# WORK ITEM:
Every entry that follows should be reproduced exactly.
··· DATA EXTRACT ···
Lemma read_heads_sorted parachains entries m0 m :
  btree_sorted compare_StateMachine m0 ->
  vfold (read_head (H := H) host Coprocessor parachains) m0 entries = Some (Ok m) ->
  btree_sorted compare_StateMachine m.
Proof.
  intros Hm0 Hv. refine (vfold_inv (btree_sorted compare_StateMachine) _ _ _ _ _ Hm0 Hv).
  intros b [key [raw|]] b' _ Hb Hr.
  - apply read_head_ok in Hr as (sid & l & _ & ->). by apply btree_insert_sorted; [apply compare_StateMachine_lawful|].
  - unfold read_head, vret in Hr. cbn in Hr. by injection Hr as <-.
Qed.

(** A loop over heads that are all good ends. *)
Lemma read_heads_run parachains entries m0 :
  Forall (fun e => forall raw, e.2 = Some raw ->
    exists sid l, head_commits parachains (decode_para_id e.1) raw sid l) entries ->
  exists m, vfold (read_head (H := H) host Coprocessor parachains) m0 entries = Some (Ok m).
Proof.
  intros Hall. revert m0; induction Hall as [|[key [raw|]] entries He _ IH]; intros m0; cbn [vfold].
  - by eexists.
  - destruct (He raw) as (sid & l & Hc); [done|].
    destruct (IH (btree_insert compare_StateMachine sid l m0)) as [m Hm]. exists m.
    rewrite (proj2 (read_head_ok parachains m0 key raw (btree_insert compare_StateMachine sid l m0))); [exact Hm|].
    by exists sid, l.
  - destruct (IH m0) as [m Hm]. by exists m.
Qed.

(** ** Updates *)

(** The numbers of the parachains are those of the type. *)
Definition ids_ok (c : St) : Prop := forall id, is_Some (Parachains (para c) !! id) -> is_u32 id.

(** The entries that are read for the registered parachains. *)
Definition head_entries (c : St) (root : H256) (nodes : list bytes) : list (bytes * option bytes) :=
  btree_collect compare_bytes
    ((fun key => (key, read_key root nodes key)) <$> (parachain_header_storage_key <$> para_ids c)).

Lemma para_ids_elem (c : St) id : id ∈ para_ids c <-> is_Some (Parachains (para c) !! id).
Proof.
  unfold para_ids. rewrite list_elem_of_fmap. split.
  - intros ([i s] & -> & Hin). exists s. by apply elem_of_map_to_list in Hin.
  - intros [s Hs]. exists (id, s). split; [done|]. by apply elem_of_map_to_list.
Qed.

Lemma head_entries_elem (c : St) root nodes e :
  e ∈ head_entries c root nodes <->
  exists id, is_Some (Parachains (para c) !! id) /\ e = (parachain_header_storage_key id,
    read_key root nodes (parachain_header_storage_key id)).
Proof.
  unfold head_entries. rewrite (btree_collect_fun_elem _ compare_bytes_lawful), list_elem_of_fmap.
  split.
  - intros ((id & E & Hid) & E2). exists id. rewrite <- para_ids_elem. split; [done|].
    destruct e; cbn in *; congruence.
  - intros (id & Hid & ->). cbn. split; [|done]. exists id. by rewrite para_ids_elem.
Qed.

Lemma head_entries_ok (c : St) root nodes : ids_ok c -> entries_ok (head_entries c root nodes).
Proof.
  intros Hids e1 e2 (i & Hi & ->)%head_entries_elem (j & Hj & ->)%head_entries_elem. cbn [fst snd].
  rewrite !decode_para_id_key by auto. by intros ->.
Qed.

(** The head of the registered parachain [id] is proved, and commits [l] for [state_id]. *)
Definition head_proved (c : St) (root : H256) (nodes : list bytes) (id : Z) (state_id : StateMachine)
    (l : list StateCommitmentHeight) : Prop :=
  exists raw, read_key root nodes (parachain_header_storage_key id) = Some raw /\
    head_commits (Parachains (para c)) id raw state_id l.

Lemma emitted_head (c : St) root nodes x :
  ids_ok c -> emitted (Parachains (para c)) (head_entries c root nodes) x <->
  exists id, head_proved c root nodes id x.1 x.2.
Proof.
  intros Hids. split.
  - intros (key & raw & (id & Hid & [= -> Hr])%head_entries_elem & Hc).
    rewrite decode_para_id_key in Hc by auto. by exists id, raw.
  - intros (id & raw & Hr & Hc). exists (parachain_header_storage_key id), raw.
    assert (is_Some (Parachains (para c) !! id)) as Hid by (destruct Hc as (? & ? & ? & -> & _); eauto).
    split; [apply head_entries_elem; exists id; by rewrite Hr|]. by rewrite decode_para_id_key by auto.
Qed.

(** What an accepted update shows. *)
Definition para_accepted (c : St) (update : ParachainConsensusProof) (m : VerifiedCommitments) : Prop :=
  exists root, relay_root R (pcp_relay_height update) c = Some root /\
    trie_contains Blake2 (pcp_storage_proof update) root = true /\ NoDup m.*1 /\
    forall state_id l, (state_id, l) ∈ m <->
      exists id, head_proved c root (pcp_storage_proof update) id state_id l.

Lemma para_verifies (c : St) state update state' m :
  ids_ok c -> para_verify_consensus host Coprocessor R c state (encode update) = Some (Ok (state', m)) ->
  state' = state /\ para_accepted c update m.
Proof.
  intros Hids Hv. unfold para_verify_consensus in Hv. vstep Hv u Hu. apply vlift_ok, ok_or_ok in Hu.
  rewrite decode_encode in Hu. injection Hu as <-. vstep Hv root Hr. apply vlift_ok, ok_or_ok in Hr.
  apply vget_ok in Hv as (rd & Hrd & Hv). vstep Hv headers Hh. apply vlift_ok, map_err_ok in Hh as ->.
  apply heads_read_ok in Hrd as (Hc & _ & ->). change (btree_collect _ _) with
    (head_entries c root (pcp_storage_proof update)) in Hv.
  vstep Hv m' Hm. unfold vret in Hv. injection Hv as <- <-. split; [done|].
  exists root. split_and!; [done..| |].
  - apply (btree_sorted_nodup _ compare_StateMachine_lawful). eapply read_heads_sorted; [|exact Hm]. constructor.
  - intros sid l. rewrite (read_heads_elem (Parachains (para c)) (head_entries c root (pcp_storage_proof update)) [] m');
      [|by apply head_entries_ok|by intros ? []%elem_of_nil|exact Hm].
    rewrite emitted_head by done. cbn [fst snd]. rewrite elem_of_nil. tauto.
Qed.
···
# RESPONSE TO THE TASK:
Lemma read_heads_sorted parachains entries m0 m :
  btree_sorted compare_StateMachine m0 ->
  vfold (read_head (H := H) host Coprocessor parachains) m0 entries = Some (Ok m) ->
  btree_sorted compare_StateMachine m.
Proof.
  intros Hm0 Hv. refine (vfold_inv (btree_sorted compare_StateMachine) _ _ _ _ _ Hm0 Hv).
  intros b [key [raw|]] b' _ Hb Hr.
  - apply read_head_ok in Hr as (sid & l & _ & ->). by apply btree_insert_sorted; [apply compare_StateMachine_lawful|].
  - unfold read_head, vret in Hr. cbn in Hr. by injection Hr as <-.
Qed.

(** A loop over heads that are all good ends. *)
Lemma read_heads_run parachains entries m0 :
  Forall (fun e => forall raw, e.2 = Some raw ->
    exists sid l, head_commits parachains (decode_para_id e.1) raw sid l) entries ->
  exists m, vfold (read_head (H := H) host Coprocessor parachains) m0 entries = Some (Ok m).
Proof.
  intros Hall. revert m0; induction Hall as [|[key [raw|]] entries He _ IH]; intros m0; cbn [vfold].
  - by eexists.
  - destruct (He raw) as (sid & l & Hc); [done|].
    destruct (IH (btree_insert compare_StateMachine sid l m0)) as [m Hm]. exists m.
    rewrite (proj2 (read_head_ok parachains m0 key raw (btree_insert compare_StateMachine sid l m0))); [exact Hm|].
    by exists sid, l.
  - destruct (IH m0) as [m Hm]. by exists m.
Qed.

(** ** Updates *)

(** The numbers of the parachains are those of the type. *)
Definition ids_ok (c : St) : Prop := forall id, is_Some (Parachains (para c) !! id) -> is_u32 id.

(** The entries that are read for the registered parachains. *)
Definition head_entries (c : St) (root : H256) (nodes : list bytes) : list (bytes * option bytes) :=
  btree_collect compare_bytes
    ((fun key => (key, read_key root nodes key)) <$> (parachain_header_storage_key <$> para_ids c)).

Lemma para_ids_elem (c : St) id : id ∈ para_ids c <-> is_Some (Parachains (para c) !! id).
Proof.
  unfold para_ids. rewrite list_elem_of_fmap. split.
  - intros ([i s] & -> & Hin). exists s. by apply elem_of_map_to_list in Hin.
  - intros [s Hs]. exists (id, s). split; [done|]. by apply elem_of_map_to_list.
Qed.

Lemma head_entries_elem (c : St) root nodes e :
  e ∈ head_entries c root nodes <->
  exists id, is_Some (Parachains (para c) !! id) /\ e = (parachain_header_storage_key id,
    read_key root nodes (parachain_header_storage_key id)).
Proof.
  unfold head_entries. rewrite (btree_collect_fun_elem _ compare_bytes_lawful), list_elem_of_fmap.
  split.
  - intros ((id & E & Hid) & E2). exists id. rewrite <- para_ids_elem. split; [done|].
    destruct e; cbn in *; congruence.
  - intros (id & Hid & ->). cbn. split; [|done]. exists id. by rewrite para_ids_elem.
Qed.

Lemma head_entries_ok (c : St) root nodes : ids_ok c -> entries_ok (head_entries c root nodes).
Proof.
  intros Hids e1 e2 (i & Hi & ->)%head_entries_elem (j & Hj & ->)%head_entries_elem. cbn [fst snd].
  rewrite !decode_para_id_key by auto. by intros ->.
Qed.

(** The head of the registered parachain [id] is proved, and commits [l] for [state_id]. *)
Definition head_proved (c : St) (root : H256) (nodes : list bytes) (id : Z) (state_id : StateMachine)
    (l : list StateCommitmentHeight) : Prop :=
  exists raw, read_key root nodes (parachain_header_storage_key id) = Some raw /\
    head_commits (Parachains (para c)) id raw state_id l.

Lemma emitted_head (c : St) root nodes x :
  ids_ok c -> emitted (Parachains (para c)) (head_entries c root nodes) x <->
  exists id, head_proved c root nodes id x.1 x.2.
Proof.
  intros Hids. split.
  - intros (key & raw & (id & Hid & [= -> Hr])%head_entries_elem & Hc).
    rewrite decode_para_id_key in Hc by auto. by exists id, raw.
  - intros (id & raw & Hr & Hc). exists (parachain_header_storage_key id), raw.
    assert (is_Some (Parachains (para c) !! id)) as Hid by (destruct Hc as (? & ? & ? & -> & _); eauto).
    split; [apply head_entries_elem; exists id; by rewrite Hr|]. by rewrite decode_para_id_key by auto.
Qed.

(** What an accepted update shows. *)
Definition para_accepted (c : St) (update : ParachainConsensusProof) (m : VerifiedCommitments) : Prop :=
  exists root, relay_root R (pcp_relay_height update) c = Some root /\
    trie_contains Blake2 (pcp_storage_proof update) root = true /\ NoDup m.*1 /\
    forall state_id l, (state_id, l) ∈ m <->
      exists id, head_proved c root (pcp_storage_proof update) id state_id l.

Lemma para_verifies (c : St) state update state' m :
  ids_ok c -> para_verify_consensus host Coprocessor R c state (encode update) = Some (Ok (state', m)) ->
  state' = state /\ para_accepted c update m.
Proof.
  intros Hids Hv. unfold para_verify_consensus in Hv. vstep Hv u Hu. apply vlift_ok, ok_or_ok in Hu.
  rewrite decode_encode in Hu. injection Hu as <-. vstep Hv root Hr. apply vlift_ok, ok_or_ok in Hr.
  apply vget_ok in Hv as (rd & Hrd & Hv). vstep Hv headers Hh. apply vlift_ok, map_err_ok in Hh as ->.
  apply heads_read_ok in Hrd as (Hc & _ & ->). change (btree_collect _ _) with
    (head_entries c root (pcp_storage_proof update)) in Hv.
  vstep Hv m' Hm. unfold vret in Hv. injection Hv as <- <-. split; [done|].
  exists root. split_and!; [done..| |].
  - apply (btree_sorted_nodup _ compare_StateMachine_lawful). eapply read_heads_sorted; [|exact Hm]. constructor.
  - intros sid l. rewrite (read_heads_elem (Parachains (para c)) (head_entries c root (pcp_storage_proof update)) [] m');
      [|by apply head_entries_ok|by intros ? []%elem_of_nil|exact Hm].
    rewrite emitted_head by done. cbn [fst snd]. rewrite elem_of_nil. tauto.
Qed.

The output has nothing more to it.